Each line from the one that contains "- destruct (is_ClientResponseError" to the end of the entries must be copied word for word, and only those lines.

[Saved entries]
::::::
(** When no lookup raises, the loop visits every id in order and hands
    back the records found, in that order. *)
Lemma resolve_each_all_ok (msc_ids : list string) :
  Forall (fun i => exists r, outcome (_resolve_msc self i) = Ok r) msc_ids ->
  forall mscs,
    resolve_each self event msc_ids mscs =
    (flat_map (lookup_events event) msc_ids,
     Ok (Some (mscs ++ records_of self msc_ids)%list)).
Proof.
  induction 1 as [|i tl [r Hr] _ IH]; intros mscs.
  - cbn. now rewrite app_nil_r.
  - rewrite resolve_each_cons. unfold records_of in *. cbn [flat_map].
    rewrite Hr. destruct r as [msc|]; cbn zeta; rewrite IH; unfold trace, outcome; cbn [fst snd].
    + now rewrite <- app_assoc.
    + reflexivity.
Qed.

(** When the lookup of [x] is the first to raise, the loop stops there:
    the ids after [x] are never requested. *)
Lemma resolve_each_raises (before after : list string) (x : string) (e : exn) :
  Forall (fun i => exists r, outcome (_resolve_msc self i) = Ok r) before ->
  outcome (_resolve_msc self x) = Raise e ->
  forall mscs,
    resolve_each self event (before ++ x :: after) mscs =
    if is_ClientResponseError e
    then ((flat_map (lookup_events event) (before ++ [x])
             ++ [LogError "Failed to query GitHub's API:" e])%list, Ok None)
    else (flat_map (lookup_events event) (before ++ [x]), Raise e).
Proof.
  intros Hbefore Hx.
  induction Hbefore as [|i tl [r Hr] _ IH]; intros mscs.
  - cbn [app]. rewrite resolve_each_cons, Hx. cbn [flat_map].
    rewrite app_nil_r. reflexivity.
  - cbn [app]. rewrite resolve_each_cons, Hr.
    destruct r as [msc|]; cbn zeta; rewrite IH;
      destruct (is_ClientResponseError e); reflexivity.
Qed.

(** The loop itself posts nothing. *)
Lemma resolve_each_no_reply (msc_ids : list string) :
  forall mscs, replies (trace (resolve_each self event msc_ids mscs)) = [].
Proof.
  induction msc_ids as [|i tl IH]; intros mscs; [reflexivity|].
  rewrite resolve_each_cons.
  destruct (outcome (_resolve_msc self i)) as [[msc|]|e]; cbn zeta.
  - unfold trace at 1; cbn [fst]. unfold replies in *.
    rewrite filter_app, IH. reflexivity.
  - unfold trace at 1; cbn [fst]. unfold replies in *.
    rewrite filter_app, IH. reflexivity.
  - destruct (is_ClientResponseError e); reflexivity.
Qed.

End ResolutionLoop.

(** ** The handler as a whole *)

(** What the handler does with an event it accepts, read off the
    result of the resolution loop. *)
Lemma respond_accepted (self : Plugin) (event : MessageEvent)
      (match_ : list (string * string)) :
  accepted self event ->
  respond_to_message self event match_ =
  let loop := resolve_each self event (collect_ids match_ []) [] in
  match outcome loop with
  | Raise e => (trace loop, Raise e)
  | Ok None => (trace loop, Ok tt)
  | Ok (Some []) =>
      ((trace loop ++ [LogDebug "No suitable MSCs found. Not responding"])%list,
       Ok tt)
  | Ok (Some mscs) =>
      match compose_message self mscs with
      | Ok message =>
          ((trace loop
              ++ [LogDebug ("Sending response to event " ++ event_id event);
                  SendMessage (room_id event) NOTICE message
                              (markdown_render self message)])%list,
           Ok tt)
      | Raise e => (trace loop, Raise e)
      end
  end.
Proof.
  intros (Hsender & Hedit & Htype). unfold respond_to_message.
  apply String.eqb_neq in Hsender. rewrite Hsender, Hedit.
  replace (in_text_or_emote (msgtype (content event))) with true
    by (destruct Htype as [-> | ->]; reflexivity).
  cbn [negb]. cbn zeta.
  destruct (resolve_each self event (collect_ids match_ []) []) as [t [[mscs|]|e]];
    unfold bind, trace, outcome; cbn [fst snd].
  - destruct mscs as [|first others].
    + reflexivity.
    + cbn [List.length Nat.eqb].
      destruct (compose_message self (first :: others));
        unfold lift, perform, send_notice, perform; cbn [app];
        rewrite ?app_nil_r; reflexivity.
  - unfold ret. now rewrite app_nil_r.
  - reflexivity.
Qed.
::::::
**ANSWER TO THE PROBLEM:**
  - destruct (is_ClientResponseError e); reflexivity.
Qed.

End ResolutionLoop.

(** ** The handler as a whole *)

(** What the handler does with an event it accepts, read off the
    result of the resolution loop. *)
Lemma respond_accepted (self : Plugin) (event : MessageEvent)
      (match_ : list (string * string)) :
  accepted self event ->
  respond_to_message self event match_ =
  let loop := resolve_each self event (collect_ids match_ []) [] in
  match outcome loop with
  | Raise e => (trace loop, Raise e)
  | Ok None => (trace loop, Ok tt)
  | Ok (Some []) =>
      ((trace loop ++ [LogDebug "No suitable MSCs found. Not responding"])%list,
       Ok tt)
  | Ok (Some mscs) =>
      match compose_message self mscs with
      | Ok message =>
          ((trace loop
              ++ [LogDebug ("Sending response to event " ++ event_id event);
                  SendMessage (room_id event) NOTICE message
                              (markdown_render self message)])%list,
           Ok tt)
      | Raise e => (trace loop, Raise e)
      end
  end.
Proof.
  intros (Hsender & Hedit & Htype). unfold respond_to_message.
  apply String.eqb_neq in Hsender. rewrite Hsender, Hedit.
  replace (in_text_or_emote (msgtype (content event))) with true
    by (destruct Htype as [-> | ->]; reflexivity).
  cbn [negb]. cbn zeta.
  destruct (resolve_each self event (collect_ids match_ []) []) as [t [[mscs|]|e]];
    unfold bind, trace, outcome; cbn [fst snd].
  - destruct mscs as [|first others].
    + reflexivity.
    + cbn [List.length Nat.eqb].
      destruct (compose_message self (first :: others));
        unfold lift, perform, send_notice, perform; cbn [app];
        rewrite ?app_nil_r; reflexivity.
  - unfold ret. now rewrite app_nil_r.
  - reflexivity.
Qed.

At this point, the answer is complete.